## WHAT YOU WILL DO
Beneath this line is the data. Output exactly the lines from the line with "Lemma u32_range x : 0 <= u32 x < 2 ^ 32." to the line with "#[export] Hint Rewrite u32_u32", both ends included, and nothing more.

## DATA TO USE
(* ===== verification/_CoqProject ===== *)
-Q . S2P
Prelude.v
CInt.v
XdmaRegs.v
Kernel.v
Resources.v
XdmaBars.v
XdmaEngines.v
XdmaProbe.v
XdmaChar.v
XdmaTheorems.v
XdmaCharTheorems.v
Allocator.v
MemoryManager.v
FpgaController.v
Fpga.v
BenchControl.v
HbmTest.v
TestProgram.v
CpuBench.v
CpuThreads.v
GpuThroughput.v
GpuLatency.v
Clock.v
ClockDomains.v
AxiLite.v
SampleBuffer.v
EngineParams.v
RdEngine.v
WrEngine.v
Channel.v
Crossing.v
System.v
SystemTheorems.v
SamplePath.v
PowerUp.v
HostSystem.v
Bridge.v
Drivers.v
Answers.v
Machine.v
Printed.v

--

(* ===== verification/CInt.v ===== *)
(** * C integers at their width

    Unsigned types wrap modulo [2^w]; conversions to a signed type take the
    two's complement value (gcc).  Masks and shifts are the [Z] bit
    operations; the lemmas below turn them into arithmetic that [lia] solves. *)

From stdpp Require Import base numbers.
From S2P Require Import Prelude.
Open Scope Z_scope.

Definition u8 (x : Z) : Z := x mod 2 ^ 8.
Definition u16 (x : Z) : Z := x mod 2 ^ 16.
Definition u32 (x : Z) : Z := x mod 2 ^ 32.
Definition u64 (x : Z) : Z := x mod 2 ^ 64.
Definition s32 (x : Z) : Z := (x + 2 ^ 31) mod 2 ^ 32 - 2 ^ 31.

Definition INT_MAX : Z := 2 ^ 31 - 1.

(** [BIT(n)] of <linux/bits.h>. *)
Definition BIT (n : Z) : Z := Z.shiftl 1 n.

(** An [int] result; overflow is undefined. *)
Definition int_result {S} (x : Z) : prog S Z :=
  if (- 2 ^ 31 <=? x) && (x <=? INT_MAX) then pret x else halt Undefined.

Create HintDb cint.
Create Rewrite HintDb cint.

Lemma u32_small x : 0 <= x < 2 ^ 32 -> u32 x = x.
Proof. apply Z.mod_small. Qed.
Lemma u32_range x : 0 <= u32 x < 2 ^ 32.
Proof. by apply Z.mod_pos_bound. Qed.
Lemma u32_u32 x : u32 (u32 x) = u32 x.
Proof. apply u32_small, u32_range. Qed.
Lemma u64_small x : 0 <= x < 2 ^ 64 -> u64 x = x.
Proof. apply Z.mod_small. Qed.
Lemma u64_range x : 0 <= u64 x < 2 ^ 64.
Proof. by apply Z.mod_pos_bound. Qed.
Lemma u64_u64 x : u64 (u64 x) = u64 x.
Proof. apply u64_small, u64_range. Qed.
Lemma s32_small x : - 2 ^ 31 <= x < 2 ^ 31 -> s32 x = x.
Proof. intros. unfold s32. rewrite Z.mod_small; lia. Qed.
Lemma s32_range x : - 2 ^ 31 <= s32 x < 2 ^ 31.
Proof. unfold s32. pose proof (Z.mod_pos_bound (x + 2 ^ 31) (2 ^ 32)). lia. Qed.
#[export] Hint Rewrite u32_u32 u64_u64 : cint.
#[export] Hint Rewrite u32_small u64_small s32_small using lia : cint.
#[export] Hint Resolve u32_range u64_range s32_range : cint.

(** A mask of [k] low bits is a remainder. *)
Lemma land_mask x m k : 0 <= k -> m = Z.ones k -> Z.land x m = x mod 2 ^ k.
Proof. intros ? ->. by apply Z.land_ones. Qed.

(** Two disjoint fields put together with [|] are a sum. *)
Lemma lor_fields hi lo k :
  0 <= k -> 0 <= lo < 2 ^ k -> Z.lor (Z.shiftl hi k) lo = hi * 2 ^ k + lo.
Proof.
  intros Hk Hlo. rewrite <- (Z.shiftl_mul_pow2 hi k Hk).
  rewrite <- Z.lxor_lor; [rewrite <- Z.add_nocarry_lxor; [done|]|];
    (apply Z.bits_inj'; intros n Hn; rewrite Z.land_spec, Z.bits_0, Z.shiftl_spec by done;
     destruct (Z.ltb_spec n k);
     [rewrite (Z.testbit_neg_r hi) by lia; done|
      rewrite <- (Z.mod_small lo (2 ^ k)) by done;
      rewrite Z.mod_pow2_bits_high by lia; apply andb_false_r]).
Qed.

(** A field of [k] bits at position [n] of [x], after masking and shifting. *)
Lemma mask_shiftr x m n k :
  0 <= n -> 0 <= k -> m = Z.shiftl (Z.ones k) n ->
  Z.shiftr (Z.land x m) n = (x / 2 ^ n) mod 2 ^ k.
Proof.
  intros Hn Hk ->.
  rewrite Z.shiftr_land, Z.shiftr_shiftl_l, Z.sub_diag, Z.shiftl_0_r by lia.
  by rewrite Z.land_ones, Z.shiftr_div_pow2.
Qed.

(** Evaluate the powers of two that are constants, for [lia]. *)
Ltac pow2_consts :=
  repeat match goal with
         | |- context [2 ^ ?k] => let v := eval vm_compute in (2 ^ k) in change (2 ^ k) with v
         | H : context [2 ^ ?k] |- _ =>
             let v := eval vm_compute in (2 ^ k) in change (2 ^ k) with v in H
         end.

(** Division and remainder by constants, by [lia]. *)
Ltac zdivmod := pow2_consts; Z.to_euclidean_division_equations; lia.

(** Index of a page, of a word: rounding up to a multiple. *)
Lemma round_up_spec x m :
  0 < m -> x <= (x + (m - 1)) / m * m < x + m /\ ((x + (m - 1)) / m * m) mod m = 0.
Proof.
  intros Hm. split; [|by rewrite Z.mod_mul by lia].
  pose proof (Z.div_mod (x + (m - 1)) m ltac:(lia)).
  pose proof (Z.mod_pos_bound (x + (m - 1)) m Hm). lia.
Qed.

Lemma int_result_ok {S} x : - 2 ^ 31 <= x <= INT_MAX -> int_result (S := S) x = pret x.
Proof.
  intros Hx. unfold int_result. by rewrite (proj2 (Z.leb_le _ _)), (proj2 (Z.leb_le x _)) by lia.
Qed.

## RESULT OF THE TASK
Lemma u32_range x : 0 <= u32 x < 2 ^ 32.
Proof. by apply Z.mod_pos_bound. Qed.
Lemma u32_u32 x : u32 (u32 x) = u32 x.
Proof. apply u32_small, u32_range. Qed.
Lemma u64_small x : 0 <= x < 2 ^ 64 -> u64 x = x.
Proof. apply Z.mod_small. Qed.
Lemma u64_range x : 0 <= u64 x < 2 ^ 64.
Proof. by apply Z.mod_pos_bound. Qed.
Lemma u64_u64 x : u64 (u64 x) = u64 x.
Proof. apply u64_small, u64_range. Qed.
Lemma s32_small x : - 2 ^ 31 <= x < 2 ^ 31 -> s32 x = x.
Proof. intros. unfold s32. rewrite Z.mod_small; lia. Qed.
Lemma s32_range x : - 2 ^ 31 <= s32 x < 2 ^ 31.
Proof. unfold s32. pose proof (Z.mod_pos_bound (x + 2 ^ 31) (2 ^ 32)). lia. Qed.
#[export] Hint Rewrite u32_u32 u64_u64 : cint.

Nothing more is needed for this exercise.